A novel mechanism for myocardial stunning involving impaired Ca²⁺ handling

The mechanism of myocardial stunning has been studied extensively in rodents and is thought to involve a decrease in Ca²⁺ responsiveness of the myofilaments, degradation of Troponin I (TnI), and no change in Ca²⁺ handling. We studied the mechanism of stunning in isolated myocytes from chronically instrumented pigs. Myocytes were isolated from the ischemic (stunned) and nonischemic (normal) regions after 90-minute coronary stenosis followed by 60-minute reperfusion. Baseline myocyte contraction was reduced, P< 0.01, in stunned myocytes (6.3±0.4%) compared with normal myocytes (8.8±0.4%).

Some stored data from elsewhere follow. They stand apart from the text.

(** The reduction of clipped, well-defined log-densities stays within the
    clip bounds. *)
Lemma reduce_loglik_bounds (k : prediction_kind) (xs : list npfloat) :
  (0 < sample_count k)%nat -> length xs = sample_count k -> Forall is_fin xs ->
  in_clip_range (reduce_loglik k (map clip_elem xs)).
Proof.
  intros Hpos Hlen Hfin.
  destruct (Forall_clip_range xs Hfin) as (rs & -> & Hall & Hlen').
  destruct k as [|K]; simpl in *.
  - destruct rs as [|r rs]; [simpl in Hlen'; lia|].
    apply Forall_cons in Hall as [Hr _]. now exists r.
  - assert (Hne : rs <> []) by (intros ->; simpl in Hlen'; lia).
    destruct (lse_minus_log_bounds _ _ rs Hne Hall) as (y & Hy & Hb).
    exists y. split; [|exact Hb].
    rewrite <- Hy, <- logsumexp1_minus_log, length_map.
    now replace (length rs) with K by lia.
Qed.

Lemma size_of_ND (N D : nat) : (0 < N)%nat -> (0 < D)%nat -> size_of [N; D] <> 0%nat.
Proof. simpl. nia. Qed.

Lemma mean_over_clip_range (s : list nat) (f : list nat -> npfloat) :
  size_of s <> 0%nat ->
  (forall idx, Forall2 lt idx s -> in_clip_range (f idx)) ->
  in_clip_range (mean_over s f).
Proof. intros Hsz H. now apply mean_over_bounds. Qed.

Lemma valid_input_samples (k : prediction_kind) (N D : nat) (m v Y : ndarray) :
  valid_input k N D m v Y -> (0 < sample_count k)%nat.
Proof. destruct k; simpl; [lia | now intros []]. Qed.

(** Claim C9, as amended.  On a valid input with at least one test
    point and one output, whose per-element log-densities are numbers,
    ["test_loglik"] and ["test_loglik_unnormalized"] lie within
    [[ln 1e-12, ln (1 - 1e-12)]], in both branches. *)
Theorem loglik_within_clip_bounds (k : prediction_kind) (N D : nat)
    (m v Y Ystd : ndarray) :
  valid_input k N D m v Y -> std_broadcasts N D Ystd ->
  (0 < N)%nat -> (0 < D)%nat ->
  (forall idx, Forall2 lt idx [N; D] ->
     Forall is_fin (densities k m v Y idx) /\
     Forall is_fin (densities_u k m v Y Ystd idx)) ->
  exists res x xu,
    evaluate m v Y Ystd = Ok res /\
    metric "test_loglik" res = Some (Fin x) /\
    ln 1e-12 <= x <= ln (1.0 - 1e-12) /\
    metric "test_loglik_unnormalized" res = Some (Fin xu) /\
    ln 1e-12 <= xu <= ln (1.0 - 1e-12).
Proof.
  intros Hvalid Hs HN HD Hdef.
  pose proof (valid_input_samples _ _ _ _ _ _ Hvalid) as HK.
  pose proof (size_of_ND N D HN HD) as Hsz.
  destruct (mean_over_clip_range [N; D]
    (fun idx => reduce_loglik k (map clip_elem (densities k m v Y idx))) Hsz)
    as (x & Hx & Hbx).
  { intros idx Hidx. apply reduce_loglik_bounds; [assumption| |now apply Hdef].
    unfold densities. now rewrite length_map, length_samples. }
  destruct (mean_over_clip_range [N; D]
    (fun idx => reduce_loglik k (map clip_elem (densities_u k m v Y Ystd idx))) Hsz)
    as (xu & Hxu & Hbxu).
  { intros idx Hidx. apply reduce_loglik_bounds; [assumption| |now apply Hdef].
    unfold densities_u. now rewrite length_map, length_samples. }
  exists (metrics_dict (Fin x) (Fin xu)
    (mean_over [N; D] (fun idx => fabs (residual k m Y idx)))
    (mean_over [N; D] (fun idx => fabs (fmul (residual k m Y idx) (bget Ystd idx))))
    (fpow_half (mean_over [N; D] (fun idx => fsquare (residual k m Y idx))))
    (fpow_half (mean_over [N; D] (fun idx =>
       fsquare (fmul (residual k m Y idx) (bget Ystd idx)))))), x, xu.
  rewrite <- Hx, <- Hxu.
  split; [now apply evaluate_valid|]. now rewrite Hx, Hxu.
Qed.

(** ** The keys of the result *)

Lemma metric_keys_cases (key : string) :
  key ∈ metric_keys ->
  key = "test_loglik" \/ key = "test_loglik_unnormalized" \/ key = "test_mae" \/
  key = "test_mae_unnormalized" \/ key = "test_rmse" \/ key = "test_rmse_unnormalized".
Proof.
  unfold metric_keys. rewrite !elem_of_union, !elem_of_singleton. tauto.
Qed.

Lemma metrics_dict_lookup (key : string) a b c d e f :
  key ∈ metric_keys ->
  exists x, metrics_dict a b c d e f !! key = Some (PyFloat x) /\
            (x = a \/ x = b \/ x = c \/ x = d \/ x = e \/ x = f).
Proof.
  intros H. apply metric_keys_cases in H.
  destruct H as [->|[->|[->|[->|[->| ->]]]]]; eexists; (split; [reflexivity|]); tauto.
Qed.

(** Claim C10.  [Y_std] is not validated: a prediction that passes the
    three assertions is evaluated, and the six metrics are returned, also
    when the scalar [Y_std] is zero or negative; [AssertionError] is raised
    exactly when one of the three checks on the prediction fails, whatever
    [Y_std] is. *)
Theorem nonpositive_std_is_not_rejected (k : prediction_kind) (N D : nat)
    (m v Y Ystd : ndarray) (s : R) :
  valid_input k N D m v Y ->
  shape Ystd = [] -> item Ystd [] = Fin s -> s <= 0 ->
  (exists res,
     evaluate m v Y Ystd = Ok res /\
     dom res = metric_keys /\
     forall key, key ∈ metric_keys -> exists x, res !! key = Some (PyFloat x)) /\
  (forall m' v' Y' Ystd',
     evaluate m' v' Y' Ystd' = Raise AssertionError <-> input_checks m' v' = false).
Proof.
  intros Hvalid Hsh Hitem Hs. split; [|apply evaluate_assertion].
  rewrite (evaluate_valid k N D m v Y Ystd Hvalid (scalar_std_broadcasts N D Ystd Hsh)).
  eexists. split; [reflexivity|]. split; [apply dom_metrics_dict|].
  intros key Hkey.
  edestruct (metrics_dict_lookup key) as (x & Hx & _); [exact Hkey|].
  exists x. exact Hx.
Qed.

(** ** Log-densities that are numbers, and the six scalars *)

Lemma norm_logpdf1_fin (y mu sc : R) :
  0 < sc -> is_fin (norm_logpdf1 (Fin y) (Fin mu) (Fin sc)).
Proof.
  intros H. unfold norm_logpdf1. destruct (Rlt_dec 0 sc); [exact I | contradiction].
Qed.

Lemma logpdf_elem_fin (y mu var : R) : 0 < var -> is_fin (logpdf_elem (Fin y) (Fin mu) (Fin var)).
Proof.
  intros H. unfold logpdf_elem. rewrite fpow_half_fin by lra.
  apply norm_logpdf1_fin. now apply sqrt_lt_R0.
Qed.

Lemma logpdf_u_elem_fin (y mu var s : R) :
  0 < var -> 0 < s -> is_fin (logpdf_u_elem (Fin y) (Fin mu) (Fin var) (Fin s)).
Proof.
  intros H Hs. unfold logpdf_u_elem. rewrite fpow_half_fin by lra.
  apply norm_logpdf1_fin. apply Rmult_lt_0_compat; [now apply sqrt_lt_R0 | assumption].
Qed.

Lemma samples_in_range (k : prediction_kind) (N D : nat) (m v Y : ndarray)
    (idx p : list nat) :
  valid_input k N D m v Y -> Forall2 lt idx [N; D] -> In p (samples k idx) ->
  Forall2 lt p (shape m) /\ Forall2 lt p (shape v).
Proof.
  destruct k as [|K]; simpl.
  - intros [Hm Hv _ _] Hidx [<-|[]]. now rewrite Hm, Hv.
  - intros [_ Hm Hv _ _] Hidx Hp. apply in_map_iff in Hp as (s & <- & Hs).
    apply in_seq in Hs. rewrite Hm, Hv. split; constructor; (lia || assumption).
Qed.

Section Finite.
Variables (k : prediction_kind) (N D : nat) (m v Y Ystd : ndarray).
Hypothesis Hvalid : valid_input k N D m v Y.
Hypothesis Hm : finite_array m.
Hypothesis Hv : positive_array v.
Hypothesis HY : finite_array Y.
Hypothesis Hstd : positive_std N D Ystd.

Lemma target_fin (idx : list nat) : Forall2 lt idx [N; D] -> is_fin (item Y idx).
Proof.
  intros Hidx. apply HY. destruct k; destruct Hvalid; congruence.
Qed.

The time for 70% relaxation was prolonged, P<0.01, in stunned myocytes (131±8 ms) compared with normal myocytes (105±5 ms). The impaired contractile function was associated with decreased Ca²⁺ transients (stunned, 0.33±0.04 versus normal, 0.49±0.05, P<0.01). Action potential measurements in stunned myocytes demonstrated a decrease in plateau potential without a change in resting membrane potential. These changes were associated with decreased L-type Ca²⁺-current density (stunned, -4.8±0.4 versus normal, -6.6±0.4 pA/pF, P<0.01). There were no differences in TnI, sarcoplasmic reticulum Ca²⁺ ATPase (SERCA2a), and phospholamban protein quantities. However, the fraction of phosphorylated phospholamban monomer was reduced in stunned myocardium. In rats, stunned myocytes demonstrated reduced systolic contraction but actually accelerated relaxation and no change in Ca²⁺ transients. Thus, mechanisms of stunning in the pig are radically different from the widely held concepts derived from studies in rodents and involve impaired Ca²⁺ handling and dephosphorylation of phospholamban, but not TnI degradation.